(** [body["choices"][0]["message"]["content"]]. *)
Definition choices_content (body : json) : error + json :=
  match getitem body (SStr (lit "choices")) with
  | inl e => inl e
  | inr choices =>
      match getitem choices (SInt 0) with
      | inl e => inl e
      | inr choice =>
          match getitem choice (SStr (lit "message")) with
          | inl e => inl e
          | inr message => getitem message (SStr (lit "content"))
          end
      end
  end.

(** The body of the [try] of [fetch_perplexity_insights]. *)
Definition perplexity_request (w : World) : M json :=
  resp <- lift (requests_post w) ;;
  lift (raise_for_status resp) ;;;
  body <- lift (json_body resp) ;;
  content <- lift (choices_content body) ;;
  log_msg INFO (lit "Perplexity OK") ;;;
  ret content.

Definition fetch_perplexity_insights (w : World) : M json :=
  if negb (truthy (PERPLEXITY_API_KEY w)) then
    log_msg WARNING (lit "PERPLEXITY_API_KEY missing — skipping") ;;;
    ret (JStr [])
  else
    try_except (perplexity_request w)
      (fun e =>
         log_msg WARNING (lit "Perplexity FAILED: " ++ err_msg e) ;;;
         ret (JStr [])).

(** ** Phase C: Claude *)

Definition render_article (a : Article) : pystr :=
  lit "- [" ++ date a ++ lit "] " ++ title a ++ lit " | " ++ source a
  ++ nl ++ lit "  " ++ summary a.

Definition NO_ARTICLES : pystr := lit "(žádné RSS články nebyly dostupné)".
Definition NO_PERPLEXITY : pystr := lit "(Perplexity nebyl dostupný)".

Definition articles_text (articles : list Article) : pystr :=
  str_or (join nl (map render_article (take 30 articles))) NO_ARTICLES.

ASSIGNMENT
Please repeat every entry, exactly as it was written.

EXERCISE SOLUTION
(** [body["choices"][0]["message"]["content"]]. *)
Definition choices_content (body : json) : error + json :=
  match getitem body (SStr (lit "choices")) with
  | inl e => inl e
  | inr choices =>
      match getitem choices (SInt 0) with
      | inl e => inl e
      | inr choice =>
          match getitem choice (SStr (lit "message")) with
          | inl e => inl e
          | inr message => getitem message (SStr (lit "content"))
          end
      end
  end.

(** The body of the [try] of [fetch_perplexity_insights]. *)
Definition perplexity_request (w : World) : M json :=
  resp <- lift (requests_post w) ;;
  lift (raise_for_status resp) ;;;
  body <- lift (json_body resp) ;;
  content <- lift (choices_content body) ;;
  log_msg INFO (lit "Perplexity OK") ;;;
  ret content.

Definition fetch_perplexity_insights (w : World) : M json :=
  if negb (truthy (PERPLEXITY_API_KEY w)) then
    log_msg WARNING (lit "PERPLEXITY_API_KEY missing — skipping") ;;;
    ret (JStr [])
  else
    try_except (perplexity_request w)
      (fun e =>
         log_msg WARNING (lit "Perplexity FAILED: " ++ err_msg e) ;;;
         ret (JStr [])).

(** ** Phase C: Claude *)

Definition render_article (a : Article) : pystr :=
  lit "- [" ++ date a ++ lit "] " ++ title a ++ lit " | " ++ source a
  ++ nl ++ lit "  " ++ summary a.

Definition NO_ARTICLES : pystr := lit "(žádné RSS články nebyly dostupné)".
Definition NO_PERPLEXITY : pystr := lit "(Perplexity nebyl dostupný)".

Definition articles_text (articles : list Article) : pystr :=
  str_or (join nl (map render_article (take 30 articles))) NO_ARTICLES.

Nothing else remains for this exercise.